Stored items
::::::::

(* ===== verification/Transport.v ===== *)
(** * Transport: interrupt lines, the virtio device interface and the
      virtio-MMIO register block

    Models [src/crates/virtio/src/interrupt.rs] ([IrqLine]), the [Gic] trait of
    [src/crates/gic/src/lib.rs], the [VirtioDevice] trait of
    [src/crates/virtio/src/device.rs] and the transport of
    [src/crates/virtio/src/transport.rs] with its status and feature constants
    ([device_status.rs], [feature_bits.rs]).

    A transport owns its device; guest memory and the interrupt line are shared
    with it and form the [World] that operations thread through.  The client
    theorems are proved against [VirtioDevice] and its laws. *)

From stdpp Require Import base numbers list option gmap.
From Stdlib Require Import ZArith Lia.
From S2P Require Import Prelude GuestMem Bus Arch Virtqueue.

Local Open Scope Z_scope.

(** ** Interrupt delivery *)

Inductive GicError := Hvf | UnsupportedHost.

(** The [Gic] trait: what devices use of the interrupt controller. *)
Class Gic (G : Type) := {
  pulse_spi : G -> Gic.IntId -> G * result GicError unit;
  set_spi_level : G -> Gic.IntId -> bool -> G * result GicError unit
}.

Definition INT_VRING : Z := 1.
Definition INT_CONFIG : Z := 2.

(** [IrqLine]: the shared controller, the line's INTID and the atomic
    [InterruptStatus] word. *)
Record IrqLine (G : Type) := mkIrq {
  irq_gic : G;
  irq_intid : Gic.IntId;
  irq_status : Z
}.
Arguments mkIrq {G}.
Arguments irq_gic {G}.
Arguments irq_intid {G}.
Arguments irq_status {G}.

Section irq.
Context {G : Type} `{!Gic G}.

Definition IrqLine_new (gic : G) (intid : Gic.IntId) : IrqLine G := mkIrq gic intid 0.

Definition trigger_queue (l : IrqLine G) : IrqLine G * result GicError unit :=
  let status := Z.lor (irq_status l) INT_VRING in
  let '(g, r) := pulse_spi (irq_gic l) (irq_intid l) in
  (mkIrq g (irq_intid l) status, r).

Definition trigger_config (l : IrqLine G) : IrqLine G * result GicError unit :=
  let status := Z.lor (irq_status l) INT_CONFIG in
  let '(g, r) := pulse_spi (irq_gic l) (irq_intid l) in
  (mkIrq g (irq_intid l) status, r).

Definition irq_ack (l : IrqLine G) (mask : Z) : IrqLine G :=
  mkIrq (irq_gic l) (irq_intid l) (Z.land (irq_status l) (wnot 32 mask)).
End irq.

(** What a device shares with the rest of the machine. *)
Record World (M G : Type) := mkWorld { w_mem : M; w_irq : IrqLine G }.
Arguments mkWorld {M G}.
Arguments w_mem {M G}.
Arguments w_irq {M G}.

(** ** The [VirtioDevice] trait *)

Inductive ActivateError := BackendUnavailable | IncompatibleFeatures | ActivateOther.

Class VirtioDevice (W D : Type) := {
  vd_device_id : D -> Z;
  vd_avail_features : D -> Z;
  vd_acked_features : D -> Z;
  vd_set_acked_features : D -> Z -> D;
  vd_queues : D -> list Queue;
  vd_set_queues : D -> list Queue -> D;
  vd_read_config : D -> Z -> list Z -> list Z;
  vd_write_config : D -> Z -> list Z -> D;
  vd_activate : D -> W -> D * result ActivateError unit;
  vd_is_activated : D -> bool;
  vd_process_queue : D -> W -> Z -> D * W
}.

(** What the transport relies on: feature and queue state are fields of their
    own, the offered features never change, and a device that is activated
    stays so. *)
Class VirtioDeviceLaws (W D : Type) `{!VirtioDevice W D} := {
  vd_avail_u64 : forall d, in_u 64 (vd_avail_features d);
  vd_acked_set : forall d x, vd_acked_features (vd_set_acked_features d x) = x;
  vd_acked_queues : forall d qs, vd_acked_features (vd_set_queues d qs) = vd_acked_features d;
  vd_acked_config : forall d o bs, vd_acked_features (vd_write_config d o bs) = vd_acked_features d;
  vd_acked_activate : forall d w, vd_acked_features (vd_activate d w).1 = vd_acked_features d;
  vd_acked_process : forall d w i, vd_acked_features (vd_process_queue d w i).1 = vd_acked_features d;
  vd_avail_set : forall d x, vd_avail_features (vd_set_acked_features d x) = vd_avail_features d;
  vd_avail_queues : forall d qs, vd_avail_features (vd_set_queues d qs) = vd_avail_features d;
  vd_avail_config : forall d o bs, vd_avail_features (vd_write_config d o bs) = vd_avail_features d;
  vd_avail_activate : forall d w, vd_avail_features (vd_activate d w).1 = vd_avail_features d;
  vd_avail_process : forall d w i, vd_avail_features (vd_process_queue d w i).1 = vd_avail_features d;
  vd_queues_set : forall d qs, length qs = length (vd_queues d) -> vd_queues (vd_set_queues d qs) = qs;
  vd_queues_acked : forall d x, vd_queues (vd_set_acked_features d x) = vd_queues d;
  vd_queues_activate : forall d w, vd_queues (vd_activate d w).1 = vd_queues d;
  vd_activated_ok : forall d w d', vd_activate d w = (d', Ok tt) -> vd_is_activated d' = true;
  vd_activated_err : forall d w d' e, vd_activate d w = (d', Err e) -> vd_is_activated d' = vd_is_activated d;
  vd_activated_set : forall d x, vd_is_activated (vd_set_acked_features d x) = vd_is_activated d;
  vd_activated_queues : forall d qs, vd_is_activated (vd_set_queues d qs) = vd_is_activated d;
  vd_activated_config : forall d o bs, vd_is_activated (vd_write_config d o bs) = vd_is_activated d;
  vd_activated_process : forall d w i, vd_is_activated (vd_process_queue d w i).1 = vd_is_activated d
}.

(** ** Constants *)

Definition INIT : Z := 0.
Definition ACKNOWLEDGE : Z := 1.
Definition DRIVER : Z := 2.
Definition DRIVER_OK : Z := 4.
Definition FEATURES_OK : Z := 8.
Definition DEVICE_NEEDS_RESET : Z := 64.
Definition FAILED : Z := 128.

Definition VERSION_1 : Z := Z.shiftl 1 32.

Definition MMIO_MAGIC_VALUE : Z := 0x74726976.
Definition MMIO_VERSION : Z := 2.
Definition VENDOR_ID : Z := 0.

(** [is_valid_transition]. *)
Definition is_valid_transition (from to : Z) : bool :=
  existsb (fun ft => (fst ft =? from) && (snd ft =? to))
    [(INIT, ACKNOWLEDGE);
     (ACKNOWLEDGE, Z.lor ACKNOWLEDGE DRIVER);
     (Z.lor ACKNOWLEDGE DRIVER, Z.lor (Z.lor ACKNOWLEDGE DRIVER) FEATURES_OK);
     (Z.lor (Z.lor ACKNOWLEDGE DRIVER) FEATURES_OK,
      Z.lor (Z.lor (Z.lor ACKNOWLEDGE DRIVER) FEATURES_OK) DRIVER_OK)].

(** Writing the low or high word of a 64-bit ring address. *)
Definition set_low (addr value : Z) : Z := Z.lor (Z.land addr (wnot 64 0xFFFFFFFF)) value.

Definition set_high (addr value : Z) : Z :=
  Z.lor (wrap 64 (Z.shiftl value 32)) (Z.land addr 0xFFFFFFFF).

Definition q_set_ready (q : Queue) (b : bool) : Queue :=
  mkQueue (max_size q) (size q) b (desc_table_addr q) (avail_ring_addr q) (used_ring_addr q)
    (next_avail_idx q) (next_used_idx q).

Definition q_set_desc (q : Queue) (a : Z) : Queue :=
  mkQueue (max_size q) (size q) (ready q) a (avail_ring_addr q) (used_ring_addr q)
    (next_avail_idx q) (next_used_idx q).

Definition q_set_avail (q : Queue) (a : Z) : Queue :=
  mkQueue (max_size q) (size q) (ready q) (desc_table_addr q) a (used_ring_addr q)
    (next_avail_idx q) (next_used_idx q).

Definition q_set_used (q : Queue) (a : Z) : Queue :=
  mkQueue (max_size q) (size q) (ready q) (desc_table_addr q) (avail_ring_addr q) a
    (next_avail_idx q) (next_used_idx q).

(** ** The transport *)

Record VirtioMmioTransport (D : Type) := mkTransport {
  t_device : D;
  t_device_features_sel : Z;
  t_driver_features_sel : Z;
  t_driver_features : Z;
  t_queue_select : Z;
  t_status : Z;
  t_config_generation : Z
}.
Arguments mkTransport {D}.
Arguments t_device {D}.
Arguments t_device_features_sel {D}.
Arguments t_driver_features_sel {D}.
Arguments t_driver_features {D}.
Arguments t_queue_select {D}.
Arguments t_status {D}.
Arguments t_config_generation {D}.

Section transport.
Context {M G D : Type} `{!GuestMemory M} `{!Gic G} `{!VirtioDevice (World M G) D}.

Local Abbreviation W := (World M G).
Local Abbreviation T := (VirtioMmioTransport D).
Local Abbreviation vd_activate := (@vd_activate W D _).
Local Abbreviation vd_process_queue := (@vd_process_queue W D _).

Definition Transport_new (device : D) : T := mkTransport device 0 0 0 0 INIT 0.

Definition with_device (t : T) (d : D) : T :=
  mkTransport d (t_device_features_sel t) (t_driver_features_sel t) (t_driver_features t)
    (t_queue_select t) (t_status t) (t_config_generation t).

Definition with_status (t : T) (s : Z) : T :=
  mkTransport (t_device t) (t_device_features_sel t) (t_driver_features_sel t)
    (t_driver_features t) (t_queue_select t) s (t_config_generation t).

Definition accept_config_write (t : T) : bool := Z.land (t_status t) DRIVER_OK =? 0.

Definition device_features_page (t : T) : Z :=
  let features := Z.lor (vd_avail_features (W := W) (t_device t)) VERSION_1 in
  if t_device_features_sel t =? 0 then wrap 32 features
  else if t_device_features_sel t =? 1 then wrap 32 (Z.shiftr features 32)
  else 0.

Definition queue_field (t : T) (f : Queue -> Z) : Z :=
  default 0 (f <$> vd_queues (W := W) (t_device t) !! Z.to_nat (t_queue_select t)).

::::::::

**Goal of the exercise**
A line qualifies when it holds the word "then"; report all qualifying lines from the records above.

**Solution for this problem**
  if t_device_features_sel t =? 0 then wrap 32 features
  else if t_device_features_sel t =? 1 then wrap 32 (Z.shiftr features 32)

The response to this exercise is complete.